— C’était la bonne ! Ces gens-là sont très-intelligents, très-instruits, très-bien élevés, très-généreux et même un peu prodigues. Ils ont une loge aux Italiens, une admirable bibliothèque et une galerie que je vous conseille d’aller voir. Rien de plus libéral que leur esprit, leur éducation et leur manière de vivre. Mais, au jugement de Navailles et de tous nos concitoyens, le métier de marchand de fer et le commerce, quel qu’il soit, n’est pas une profession libérale.

— Parbleu ! m’écriai-je avec admiration, j’ai bien fait de venir à Paris : on y apprend tous les jours quelque chose. Mais soyez assez bon pour m’expliquer ce qu’on entend par profession libérale, afin que je le sache, et que je ne prête plus à rire aux gens.

— Si c’est une définition que vous voulez, je n’en ai pas sous la main. Libéral est un mot qui s’explique tout seul. Un avocat, un auteur, un médecin, un notaire, un ecclésiastique, un officier, un fonctionnaire du gouvernement, que sais-je encore ? tout ce qui ne touche ni à la charrue, ni à la fabrique, ni à la boutique, appartient à la catégorie des professions libérales. Il n’y a pas de limites bien précises. Un agent de change ? Je ne sais. Un coulissier ? Non. Un banquier ? Avec des protections. Un courtier de commerce ? Jamais. C’est une chose qui se sent mieux qu’elle ne s’explique, mais je suis sûr que vous m’entendez.

Je me déclarai satisfait, quoiqu’il me restât bien quelques nuages dans l’esprit. Et, comme on allumait les cigares en agitant la question italienne, je me plongeai dans un fauteuil, et j’entrepris de mettre un peu d’ordre dans mon cerveau.
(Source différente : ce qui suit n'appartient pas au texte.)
(* ===== verification/BcastProof.v ===== *)
(** * The broadcasts deliver

    A broadcast over any communication tree, with or without the acknowledgements that
    the caller asks for with [complete]; [bcast_tree] acknowledges before it forwards,
    [bcast_linear] (a tree of depth one) after it has cleared its pSync.  The invariant
    relates the pSync of a member to the flag its parent has sent and the acknowledgements
    its children have sent, and the flag to the data put before it: the fence orders them. *)

From S2P Require Import Prelude Machine Straight Slots Internal ReduceOp Comm Tree CollSync Bcast.
Local Open Scope Z_scope.
Local Open Scope prog_scope.

(** The specification of a broadcast over a tree, under every interleaving and delivery
    order: it returns on every member within [steps] steps of the job; a member other than
    the root that has returned has the data of the root; with [complete] so have its
    children; a member that has returned can reuse its buffers, since no put of its own
    still has to read one, and its pSync is zero; nothing but the pSyncs and the target
    arrays of the others changes; and what can still be in flight when all have returned
    is one message, the clear of its pSync by the root of a broadcast without [complete]. *)
Record bcast_spec (M : list Z) (root : Z) (children : Z -> list Z) (target source len pSync : Z) (complete : bool)
    (m0 : Z -> lmem) (body : Z -> prog unit) (steps : nat) : Prop := {
  bc_completes : job_completes (coll_job M m0 body) steps;
  bc_delivers : forall w p k, rtc step (coll_job M m0 body) w -> p ∈ M -> returned w p -> p <> root ->
    0 <= k < len -> mem (w_st w) p (target + k) = m0 root (source + k);
  bc_acked : forall w p c k, complete = true -> rtc step (coll_job M m0 body) w -> p ∈ M -> returned w p ->
    c ∈ children p -> 0 <= k < len -> mem (w_st w) c (target + k) = m0 root (source + k);
  bc_reusable : forall w p m, rtc step (coll_job M m0 body) w -> p ∈ M -> returned w p ->
    m ∈ net (w_st w) -> m_src m = p -> pending (m_data m) = false;
  bc_restored : forall w p, rtc step (coll_job M m0 body) w -> p ∈ M -> returned w p -> mem (w_st w) p pSync = 0;
  bc_frame : forall w p a, rtc step (coll_job M m0 body) w ->
    (p ∉ M \/ a <> pSync /\ (p = root \/ ~ (target <= a < target + len))) -> mem (w_st w) p a = m0 p a;
  bc_clean : forall w m, rtc step (coll_job M m0 body) w -> all_returned w -> m ∈ net (w_st w) ->
    complete = false /\ m_src m = root /\ m_dst m = root /\ m_kind m = KPut /\ m_target m = pSync /\
    m_data m = Captured [(0, 0)] }.

Section bcast.
Context (M : list Z) (root : Z) (parent : Z -> Z) (children : Z -> list Z) (rank : Z -> Z).
Context (HT : Tree M root parent children rank) (HM : NoDup M).
Context (target source len pSync : Z) (complete early : bool).
Context (Hlen : 0 < len) (Htarget : ~ (target <= pSync < target + len)) (Hsource : ~ (source <= pSync < source + len)).
Abbreviation nc p := (length (children p)).
Context (Hroot : nc root <> 0%nat).
Context (Hbig : forall p, p ∈ M -> Z.of_nat (nc p) + 1 < 2 ^ 63).

Let sum := long_calc SHM_INTERNAL_SUM.

(** *** The slots of a member *)

Definition send_buf (p : Z) : Z := if decide (p = root) then source else target.
Definition put_op (p c : Z) : op := OPut c target (Pending (send_buf p) (upto 0 len)) false.
Definition flag_op (c : Z) : op := OPut c pSync (Captured [(0, 1)]) false.
Definition ack_op (p : Z) : op := OAtomic (parent p) pSync sum (Captured [(0, 1)]).
Definition acks_wait (p : Z) : op :=
  OWait pSync SHMEM_CMP_EQ (Z.of_nat (nc p) + (if decide (p = root) then 0 else 1)).
Definition clear_put (p : Z) : op := OPut p pSync (Captured [(0, 0)]) false.

Definition leads (p : Z) : bool := negb (nc p =? 0)%nat.
Definition follower (p : Z) : bool := negb (bool_decide (p = root)).
(** Only the root of the linear broadcast without acknowledgements leaves its pSync alone. *)
Definition clears (p : Z) : bool := follower p || early || complete.
(** 0 wait for the flag, 1 acknowledge early, 2+k put the data to child k, then wait for
    the puts, fence, flag the children, wait for their acknowledgements, clear the pSync,
    wait for that, acknowledge late. *)
Definition bcast_slots (p : Z) : list (option op) :=
  [slot (follower p) (OWait pSync SHMEM_CMP_NE 0); slot (follower p && complete && early) (ack_op p)] ++
  map (fun c => Some (put_op p c)) (children p) ++
  [slot (leads p) OPutWait; slot (leads p) OFence] ++
  map (fun c => Some (flag_op c)) (children p) ++
  [slot (complete && leads p) (acks_wait p); slot (clears p) (clear_put p);
   slot (clears p) (OWait pSync SHMEM_CMP_EQ 0); slot (follower p && complete && negb early) (ack_op p)].

Lemma length_slots p : length (bcast_slots p) = (8 + 2 * nc p)%nat.
Proof. unfold bcast_slots. rewrite !length_app, !length_map. simpl. lia. Qed.

(** What each position holds. *)
Inductive bview (p : Z) : nat -> option op -> Prop :=
| bv_wait : bview p 0 (slot (follower p) (OWait pSync SHMEM_CMP_NE 0))
| bv_early : bview p 1 (slot (follower p && complete && early) (ack_op p))
| bv_data k c : children p !! k = Some c -> bview p (2 + k) (Some (put_op p c))
| bv_putwait : bview p (2 + nc p) (slot (leads p) OPutWait)
| bv_fence : bview p (3 + nc p) (slot (leads p) OFence)
| bv_flag k c : children p !! k = Some c -> bview p (4 + nc p + k) (Some (flag_op c))
| bv_acks : bview p (4 + 2 * nc p) (slot (complete && leads p) (acks_wait p))
| bv_clear : bview p (5 + 2 * nc p) (slot (clears p) (clear_put p))
| bv_cleared : bview p (6 + 2 * nc p) (slot (clears p) (OWait pSync SHMEM_CMP_EQ 0))
| bv_late : bview p (7 + 2 * nc p) (slot (follower p && complete && negb early) (ack_op p)).

Lemma slots_view p v o : bcast_slots p !! v = Some o -> bview p v o.
Proof.
  unfold bcast_slots. intros H. destruct v as [|[|v]]; [injection H as <-; constructor..|].
  simpl in H. apply lookup_app_Some in H as [H|[Hl H]].
  { rewrite list_lookup_fmap in H. destruct (children p !! v) as [c|] eqn:E; [|done]. injection H as <-.
    by apply bv_data. }
  rewrite length_map in *. destruct (v - nc p)%nat as [|[|u]] eqn:Eu.
  { injection H as <-. replace (S (S v)) with (2 + nc p)%nat by lia. constructor. }
  { injection H as <-. replace (S (S v)) with (3 + nc p)%nat by lia. constructor. }
  simpl in H. apply lookup_app_Some in H as [H|[Hl' H]].
  { rewrite list_lookup_fmap in H. destruct (children p !! u) as [c|] eqn:E; [|done]. injection H as <-.
    replace (S (S v)) with (4 + nc p + u)%nat by lia. by apply bv_flag. }
  rewrite length_map in *. destruct (u - nc p)%nat as [|[|[|[|t]]]] eqn:Et; [injection H as <-..|done].
  - replace (S (S v)) with (4 + 2 * nc p)%nat by lia. constructor.
  - replace (S (S v)) with (5 + 2 * nc p)%nat by lia. constructor.
  - replace (S (S v)) with (6 + 2 * nc p)%nat by lia. constructor.
  - replace (S (S v)) with (7 + 2 * nc p)%nat by lia. constructor.
Qed.

(** *** Messages and counters *)

Inductive mclass := Dat | Flag | Ack | Clr.
#[local] Instance mclass_eq : EqDecision mclass.
Proof. solve_decision. Defined.

Definition msg_val (m : msg) : Z := match m_data m with Captured [(_, v)] => v | _ => 0 end.
Definition classify (m : msg) : mclass :=
  if m_target m =? target then Dat
  else match m_kind m with
       | KAtomic _ => Ack
       | KPut => if msg_val m =? 0 then Clr else Flag
       end.

Definition payload_vals (m0 : Z -> lmem) : list (Z * Z) := map (fun k => (k, m0 root (source + k))) (upto 0 len).

Definition bgood (m0 : Z -> lmem) (m : msg) : Prop :=
  m_dst m ∈ M /\
  match classify m with
  | Dat => m_dst m <> root /\ m_src m = parent (m_dst m) /\ m_epoch m = 0%nat /\ m_kind m = KPut /\ m_nbi m = false /\
           m_target m = target /\
           (m_data m = Pending (send_buf (m_src m)) (upto 0 len) \/ m_data m = Captured (payload_vals m0))
  | Flag => m_dst m <> root /\ m_src m = parent (m_dst m) /\ m_epoch m = 1%nat /\ m_kind m = KPut /\
            m_target m = pSync /\ m_data m = Captured [(0, 1)]
  | Ack => m_kind m = KAtomic sum /\ m_target m = pSync /\ m_data m = Captured [(0, 1)]
  | Clr => m_src m = m_dst m /\ m_kind m = KPut /\ m_target m = pSync /\ m_data m = Captured [(0, 0)]
  end.

(** The messages of a class on their way to [p]. *)
Definition msgs (k : mclass) (p : Z) (n : list msg) : nat :=
  countb (fun m => (m_dst m =? p) && bool_decide (classify m = k)) n.
Definition is_to (k : mclass) (p : Z) (m : msg) : nat := if decide (m_dst m = p /\ classify m = k) then 1 else 0.

Lemma msgs_send k p n m : msgs k p (n ++ [m]) = (msgs k p n + is_to k p m)%nat.
Proof.
  unfold msgs, is_to. rewrite countb_app. simpl. rewrite Nat.add_0_r. f_equal.
  destruct (Z.eqb_spec (m_dst m) p), (bool_decide_reflect (classify m = k)); simpl; case_decide; tauto.
Qed.

Lemma msgs_recv k p n1 m n2 : msgs k p (n1 ++ m :: n2) = (msgs k p (n1 ++ n2) + is_to k p m)%nat.
Proof.
  unfold msgs, is_to. rewrite !countb_app. simpl.
  destruct (Z.eqb_spec (m_dst m) p), (bool_decide_reflect (classify m = k)); simpl; case_decide; lia || tauto.
Qed.

Lemma msgs_other k p n m : ~ (m_dst m = p /\ classify m = k) -> msgs k p (n ++ [m]) = msgs k p n.
Proof. intros H. rewrite msgs_send. unfold is_to. rewrite decide_False by done. lia. Qed.

Lemma msgs_more k p n m : m_dst m = p -> classify m = k -> msgs k p (n ++ [m]) = S (msgs k p n).
Proof. intros Hd Hc. rewrite msgs_send. unfold is_to. rewrite decide_True by done. lia. Qed.

Lemma msgs_none k p n : (forall m, m ∈ n -> m_dst m = p -> classify m <> k) -> msgs k p n = 0%nat.
Proof.
  intros H. apply countb_zero. intros m Hm. apply andb_false_iff.
  destruct (Z.eqb_spec (m_dst m) p); [right|by left]. apply bool_decide_eq_false. by apply H.
Qed.

Lemma msgs_some k p n m : m ∈ n -> m_dst m = p -> classify m = k -> (0 < msgs k p n)%nat.
Proof.
  intros Hm Hd Hc. eapply countb_pos; [done|]. by rewrite (proj2 (Z.eqb_eq _ _) Hd), bool_decide_eq_true_2.
Qed.

(** The sends of the members up to their positions: data, flags and acknowledgements.
    [sent off lb c] counts the operations to [c] among those from position [off] on. *)
Definition sent (off : Z -> nat) (lb : Z -> nat) (c : Z) : nat :=
  countb (fun x => x =? c) (take (lb (parent c) - off (parent c)) (children (parent c))).
Definition data_off (p : Z) : nat := 2.
Definition flag_off (p : Z) : nat := 4 + nc p.
Definition ack_pos (c : Z) : nat := if early then 1%nat else (7 + 2 * nc c)%nat.
Definition acks (lb : Z -> nat) (p : Z) : nat :=
  countb (fun c => complete && (ack_pos c <? lb c)%nat) (children p).

Lemma sent_le off lb c : c ∈ M -> (sent off lb c <= 1)%nat.
Proof.
  intros Hc. apply countb_nodup_le.
  - eapply sublist_NoDup; [|apply sublist_take]. apply (tree_children_nodup (Tree:=HT)).
    by apply (tree_parent_member (Tree:=HT)).
  - intros x y ?%Z.eqb_eq ?%Z.eqb_eq. congruence.
Qed.

Lemma sent_root off lb : sent off lb root = 0%nat.
Proof.
  apply countb_zero. intros x Hx%elem_of_take. apply Z.eqb_neq. intros ->.
  destruct Hx as (i & Hx%list_elem_of_lookup_2 & _). rewrite (tree_root_parent (Tree:=HT)) in Hx.
  by destruct (tree_child_in HT _ _ (tree_root_member (Tree:=HT)) Hx) as (_ & ? & _).
Qed.

(** What has been sent, has been sent from a position past [off]. *)
Lemma sent_pos off lb c : (0 < sent off lb c)%nat -> (off (parent c) < lb (parent c))%nat.
Proof. unfold sent. destruct (lb (parent c) - off (parent c))%nat eqn:E; simpl; lia. Qed.

Lemma sent_all off lb c : c ∈ M -> c <> root -> (off (parent c) + nc (parent c) <= lb (parent c))%nat ->
  sent off lb c = 1%nat.
Proof.
  intros Hc Hne H. pose proof (sent_le off lb c Hc). enough (0 < sent off lb c)%nat by lia.
  unfold sent. rewrite take_ge by lia. eapply countb_pos; [by apply (tree_child_of HT)|by apply Z.eqb_eq].
Qed.

Lemma sent_step off lb p q : p ∈ M -> q ∈ M ->
  sent off (<[p := S (lb p)]> lb) q =
  (sent off lb q + if decide (off p <= lb p /\ children p !! (lb p - off p) = Some q)%nat then 1 else 0)%nat.
Proof.
  intros Hp Hq. unfold sent. destruct (decide (parent q = p)) as [E|E].
  - rewrite E, fn_lookup_insert. destruct (decide (off p <= lb p)%nat) as [Ho|Ho].
    + replace (S (lb p) - off p)%nat with (S (lb p - off p)) by lia.
      destruct (children p !! (lb p - off p)%nat) as [c|] eqn:Ec.
      * rewrite (take_S_r _ _ _ Ec), countb_app. simpl.
        destruct (Z.eqb_spec c q) as [->|Hn]; [by rewrite decide_True by done|].
        rewrite decide_False; [lia|]. by intros [_ [= ?]].
      * pose proof (proj1 (lookup_ge_None _ _) Ec). rewrite !take_ge by lia.
        case_decide as Hd; [by destruct Hd|lia].
    + replace (S (lb p) - off p)%nat with 0%nat by lia. replace (lb p - off p)%nat with 0%nat by lia.
      case_decide as Hd; [lia|simpl; lia].
  - rewrite fn_lookup_insert_ne by done. case_decide as Hd; [|lia].
    destruct Hd as [_ Hd%list_elem_of_lookup_2]. by destruct (tree_child_in HT p q Hp Hd) as (_ & _ & ?).
Qed.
— Évidemment, dis-je en moi-même, libéral est un mot latin que nous avons naturalisé français. L’idée qu’il représente ne peut être qu’une idée romaine. En effet, je crois me rappeler que la société romaine se composait d’hommes libres et d’esclaves. Les professions libérales étaient donc celles qui pouvaient être exercées par les hommes libres : on les distinguait des professions serviles. A ce compte, il n’y avait à Rome que trois professions libérales : l’agriculture, la guerre, le barreau. On laissait aux esclaves l’industrie, le commerce, la médecine, l’enseignement. Le citoyen libre était fier de cultiver un champ, de porter un bouclier, ou de plaider devant un tribunal ; il achetait son médecin ou son professeur au marché. Nous avons un peu changé tout cela, puisque la médecine, par exemple, est devenue libérale, et que l’agriculture ne l’est plus. Si Caton l’ancien débarquait à Paris, quels seraient à ses yeux les hommes libres ? Primo, les maraîchers qui descendent le faubourg Saint-Honoré pour amener leurs légumes à la halle. Secondo, les officiers, sous-officiers et soldats. Tertio, les avocats.

Ma méditation fut interrompue par l’entrée d’un jeune homme en cravate blanche, et rasé comme un œuf. Ses amis le saluèrent d’un immense éclat de rire.

— Comme te voilà fait ! lui dit Guillaume. Pourquoi diable as-tu coupé tes moustaches ? Elles t’allaient si bien !

— Il le fallait ! répondit-il en inclinant la tête. J’en ai pleuré ; le rasoir me tirait les larmes des yeux. Mais il le fallait.

Trois ou quatre voix s’élevèrent en même temps pour demander pourquoi.

— Pour prêter serment de fidélité aux lois de l’Empire.